Software needs to be broken down into different files to ease its development and management. An application ends up being lots of pieces: the binaries, the documentation and the resources the application needs (images, icons, translations, sounds, etc.). A package is the set of all of an application's components, stored in a single file in a way that's very simple to install, update and remove.
Applications rely on software libraries or components made by different developers to perform a given set of functions, not part of the main function but needed to achieve it. A dependency is a package another package needs in order to work properly. Mandriva Linux's package management tool takes care of all these dependencies automatically.

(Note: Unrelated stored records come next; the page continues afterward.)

(** One event that fits the buffer is copied, handed to the handler with
    exactly its payload when one is registered, and consumed. *)
Lemma handle_event_deliver (d : wl_display) (e : event) (rest : list byte) :
  deliverable e ->
  pending (connection d) = event_message e ++ rest ->
  exists d1 : wl_display,
    handle_event d (event_object e) (event_opcode e) (event_size e) = Ret d1
    /\ failed (connection d1) = failed (connection d)
    /\ pending (connection d1) = rest
    /\ global_list d1 = global_list d
    /\ visual_list d1 = visual_list d
    /\ delivered d1 = delivered d ++ calls_of (event_handler d) [e]
    /\ (event_handler d = None -> undisturbed d d1)
    /\ (forall h : Z, event_handler d = Some h -> keeps_registration h ->
                      event_handler d1 = Some h)
    /\ (forall h : Z, event_handler d = Some h ->
                      event_handler d1
                      = event_handler (call_event_handler d (call_of h e))).
Proof.
  intros (Ho & Hop & Hs & Hroute) Hpending.
  pose proof (event_message_length e) as Hlen.
  assert (Hbounds : (8 <= length (event_message e) <= scratch_bytes)%nat).
  { unfold event_size in *. lia. }
  pose proof (handle_event_routes d (event_object e) (event_opcode e)
                (event_message e) rest Hbounds Hpending Hroute) as He.
  rewrite Hlen in He.
  assert (Hpayload : skipn 8 (event_message e) = event_payload e).
  { unfold event_message. rewrite (app_assoc (le_split 4 _)).
    rewrite skipn_app, skipn_all2
      by (rewrite length_app, !length_le_split; lia).
    rewrite length_app, !length_le_split. reflexivity. }
  rewrite Hpayload in He.
  assert (Hrest : skipn (length (event_message e)) (event_message e ++ rest)
                  = rest).
  { rewrite skipn_app, skipn_all, Nat.sub_diag, skipn_O. reflexivity. }
  eexists. split; [exact He|]. cbn zeta.
  cbn [connection with_connection wl_connection_consume failed pending
       global_list visual_list delivered].
  destruct (event_handler d) as [h|] eqn:Hh.
  - fold (call_of h e).
    destruct (call_event_handler_keeps d (call_of h e))
      as (_ & K2 & K3 & K4 & K5 & K6).
    rewrite K2, K3, K4, K5, K6, Hpending, Hrest.
    do 5 (split; [reflexivity|]). split; [discriminate|]. split.
    + intros h' E Hk. inversion E; subst h'.
      cbn [event_handler with_connection].
      now rewrite call_event_handler_registration by exact Hk.
    + intros h' E. inversion E; subst h'. reflexivity.
  - rewrite Hpending, Hrest. cbn [calls_of]. rewrite app_nil_r.
    do 5 (split; [reflexivity|]).
    split; [intros _; unfold undisturbed; auto|].
    split; discriminate.
Qed.

Lemma undisturbed_trans (d1 d2 d3 : wl_display) :
  undisturbed d1 d2 -> undisturbed d2 d3 -> undisturbed d1 d3.
Proof.
  unfold undisturbed. intros (A1 & A2 & A3 & A4) (B1 & B2 & B3 & B4).
  repeat split; congruence.
Qed.
(** The loop over feeds listed once: it selects the feeds that are due
    and moves the schedule of each feed it visits by one tick. *)
Lemma feedsForScheduledUpdate_loop_spec auto_update_now feeds :
  forall s,
    NoDup feeds ->
    (forall f, f ∈ feeds -> exists sch, s !! f = Some sch /\ in_range sch) ->
    exists s',
      feedsForScheduledUpdate_loop auto_update_now feeds s
      = Ret (List.filter
               (fun f => match s !! f with
                         | Some sch => due auto_update_now sch
                         | None => false
                         end) feeds, s')
      /\ (forall f, f ∈ feeds -> s' !! f = tick <$> s !! f)
      /\ (forall f, f ∉ feeds -> s' !! f = s !! f).
Proof.
  induction feeds as [|feed feeds IH]; intros s Hnd Hall.
  { exists s. split; [done|]. split; [by intros f ?%elem_of_nil|done]. }
  apply NoDup_cons in Hnd as [Hfeed Hnd].
  destruct (Hall feed) as (sch & Hsch & Hrange); [by left|].
  assert (forall s1 : gmap Z Schedule.t,
            (forall g, g ≠ feed -> s1 !! g = s !! g) ->
            List.filter (fun f => match s1 !! f with
                                  | Some sch => due auto_update_now sch
                                  | None => false
                                  end) feeds
            = List.filter (fun f => match s !! f with
                                    | Some sch => due auto_update_now sch
                                    | None => false
                                    end) feeds) as Hfilter.
  { intros s1 Hs1. apply filter_ext_in. intros g Hg%list_elem_of_In.
    rewrite Hs1; [done|]. by intros ->. }
  assert (forall (s1 : gmap Z Schedule.t) sch1,
            s1 !! feed = Some sch1 ->
            (forall g, g ≠ feed -> s1 !! g = s !! g) ->
            forall f, f ∈ feeds ->
              exists sch, s1 !! f = Some sch /\ in_range sch) as Hall1.
  { intros s1 sch1 _ Hs1 f Hf. rewrite Hs1 by (by intros ->).
    apply Hall. by right. }
  cbn [feedsForScheduledUpdate_loop List.filter]. rewrite Hsch.
  unfold due at 1. unfold in_range in Hrange.
  destruct (autoUpdateType sch) eqn:Htype.
  - destruct (IH s Hnd) as (s' & Hloop & Hin & Hout);
      [intros f Hf; apply Hall; by right|].
    exists s'. split; [done|]. split.
    + intros f [->|Hf]%elem_of_cons; [|by apply Hin].
      rewrite (Hout _ Hfeed), Hsch. cbn [fmap option_fmap option_map].
      unfold tick. by rewrite Htype.
    + intros f [Hne Hf]%not_elem_of_cons. by apply Hout.
  - destruct (IH s Hnd) as (s' & Hloop & Hin & Hout);
      [intros f Hf; apply Hall; by right|].
    exists s'. rewrite Hloop, bind_Ret. split; [by destruct auto_update_now|].
    split.
    + intros f [->|Hf]%elem_of_cons; [|by apply Hin].
      rewrite (Hout _ Hfeed), Hsch. cbn [fmap option_fmap option_map].
      unfold tick. by rewrite Htype.
    + intros f [Hne Hf]%not_elem_of_cons. by apply Hout.
  - destruct (Hrange eq_refl) as [Hrem Hinit].
    rewrite (proj2 (Z.eqb_neq _ _)) by lia.
    destruct (autoUpdateRemainingInterval sch - 1 <=? 0) eqn:Hdue.
    + set (s1 := <[feed := setAutoUpdateRemainingInterval
                             (autoUpdateInitialInterval sch) sch]> s).
      assert (forall g, g ≠ feed -> s1 !! g = s !! g) as Hs1
        by (intros g Hg; unfold s1; by rewrite lookup_insert_ne).
      destruct (IH s1 Hnd) as (s' & Hloop & Hin & Hout).
      { eapply Hall1; [|done]. unfold s1. by rewrite lookup_insert_eq. }
      exists s'. rewrite Hloop, bind_Ret, (Hfilter _ Hs1).
      split; [done|]. split.
      * intros f [->|Hf]%elem_of_cons.
        -- rewrite (Hout _ Hfeed), Hsch. unfold s1.
           rewrite lookup_insert_eq. cbn [fmap option_fmap option_map].
           unfold tick. by rewrite Htype, Hdue.
        -- rewrite (Hin _ Hf), Hs1; [done|]. by intros ->.
      * intros f [Hne Hf]%not_elem_of_cons.
        by rewrite (Hout _ Hf), Hs1.
    + set (s1 := <[feed := setAutoUpdateRemainingInterval
                             (autoUpdateRemainingInterval sch - 1) sch]> s).
      assert (forall g, g ≠ feed -> s1 !! g = s !! g) as Hs1
        by (intros g Hg; unfold s1; by rewrite lookup_insert_ne).
      destruct (IH s1 Hnd) as (s' & Hloop & Hin & Hout).
      { eapply Hall1; [|done]. unfold s1. by rewrite lookup_insert_eq. }
      exists s'. rewrite Hloop, bind_Ret, (Hfilter _ Hs1).
      split; [done|]. split.
      * intros f [->|Hf]%elem_of_cons.
        -- rewrite (Hout _ Hfeed), Hsch. unfold s1.
           rewrite lookup_insert_eq. cbn [fmap option_fmap option_map].
           unfold tick. by rewrite Htype, Hdue.
        -- rewrite (Hin _ Hf), Hs1; [done|]. by intros ->.
      * intros f [Hne Hf]%not_elem_of_cons.
        by rewrite (Hout _ Hf), Hs1.
Qed.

Software is a living thing: new features are added, existing ones are enhanced and problems (bugs) are fixed. An update is a package which brings in some or all of these enhancements and fixes into an existing application. It is recommended that you check for updates often in order to keep your system in good shape and free from bugs and security threats.
A source is a repository of packages, and the place where packages are installed from. Sources for the media used during system installation are automatically created, you can add your own sources for updates and packages you find on the Internet.

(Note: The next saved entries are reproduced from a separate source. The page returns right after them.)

(** * Conference backend: identity resolution and the registration store

    A shallow embedding of the Go handlers and middleware of the
    conference API (packages [models], [firebase], [middleware] and
    [handlers]) together with the properties of its specification.

    The two external collaborators are modelled as part of an explicit
    world that every handler threads through:
    - the identity provider (Firebase Auth): a table of valid credentials
      and a directory of user records;
    - the document store (Firestore): named collections of documents, a
      document being a finite map from field names to values.
    Every call that leaves the process is appended to a trace and may be
    made to fail by a fault script, so that statements such as "no store
    call is made" or "the read fails" can be expressed and proved. *)

From Stdlib Require Import ZArith String Ascii List Bool Lia.
From stdpp Require Import base option list strings gmap fin_maps.

Local Open Scope string_scope.
Local Open Scope Z_scope.

(** ** Package [models] *)

(** [time.Time], at the resolution the store keeps; the zero value is [0]. *)
Abbreviation Time := Z (only parsing).

Module User.
Record t := mk {
  UID : string;
  Email : string;
  DisplayName : string;
  PhotoURL : string;
  Provider : string;
  EmailVerified : bool;
  CreatedAt : Time;
  UpdatedAt : Time;
  LastLoginAt : Time }.
End User.

Module Registration.
Record t := mk {
  ID : string;
  UserID : string;
  FirstName : string;
  LastName : string;
  Email : string;
  Phone : string;
  Organization : string;
  JobTitle : string;
  Country : string;
  City : string;
  DietaryReqs : string;
  SpecialNeeds : string;
  TicketType : string;
  SessionsOfInt : list string;
  PaymentStatus : string;
  RegistrationDate : Time;
  CreatedAt : Time;
  UpdatedAt : Time }.

(** [registration.ID = docRef.ID] *)
Definition with_ID (id : string) (r : t) : t :=
  mk id (UserID r) (FirstName r) (LastName r) (Email r) (Phone r)
     (Organization r) (JobTitle r) (Country r) (City r) (DietaryReqs r)
     (SpecialNeeds r) (TicketType r) (SessionsOfInt r) (PaymentStatus r)
     (RegistrationDate r) (CreatedAt r) (UpdatedAt r).
End Registration.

Mandriva Linux uses the RPM packaging system. Mandriva Linux provides convenient tools to simplify package maintenance. The urpmi set of tools is command line based; here we will concentrate on Rpmdrake, Mandriva Linux's graphical software installation tool and the Software Media Manager. Figure 1.1, “Software Management in the Mandriva Linux Control Center” shows the Software Management section of Mandriva Linux Control Center.
Rpmdrake can be used to install or remove software (explained in Section 1, “Adding and Removing Software”) or to update existing software (explained in Section 2, “Updating Packages”). Media management is covered in Section 3, “The Software Media Manager”. You can use Package Stats to get some statistics about the usage of installed packages on your system: use this advanced information to help you decide whether to remove a package or not, for example, if you need more disk space.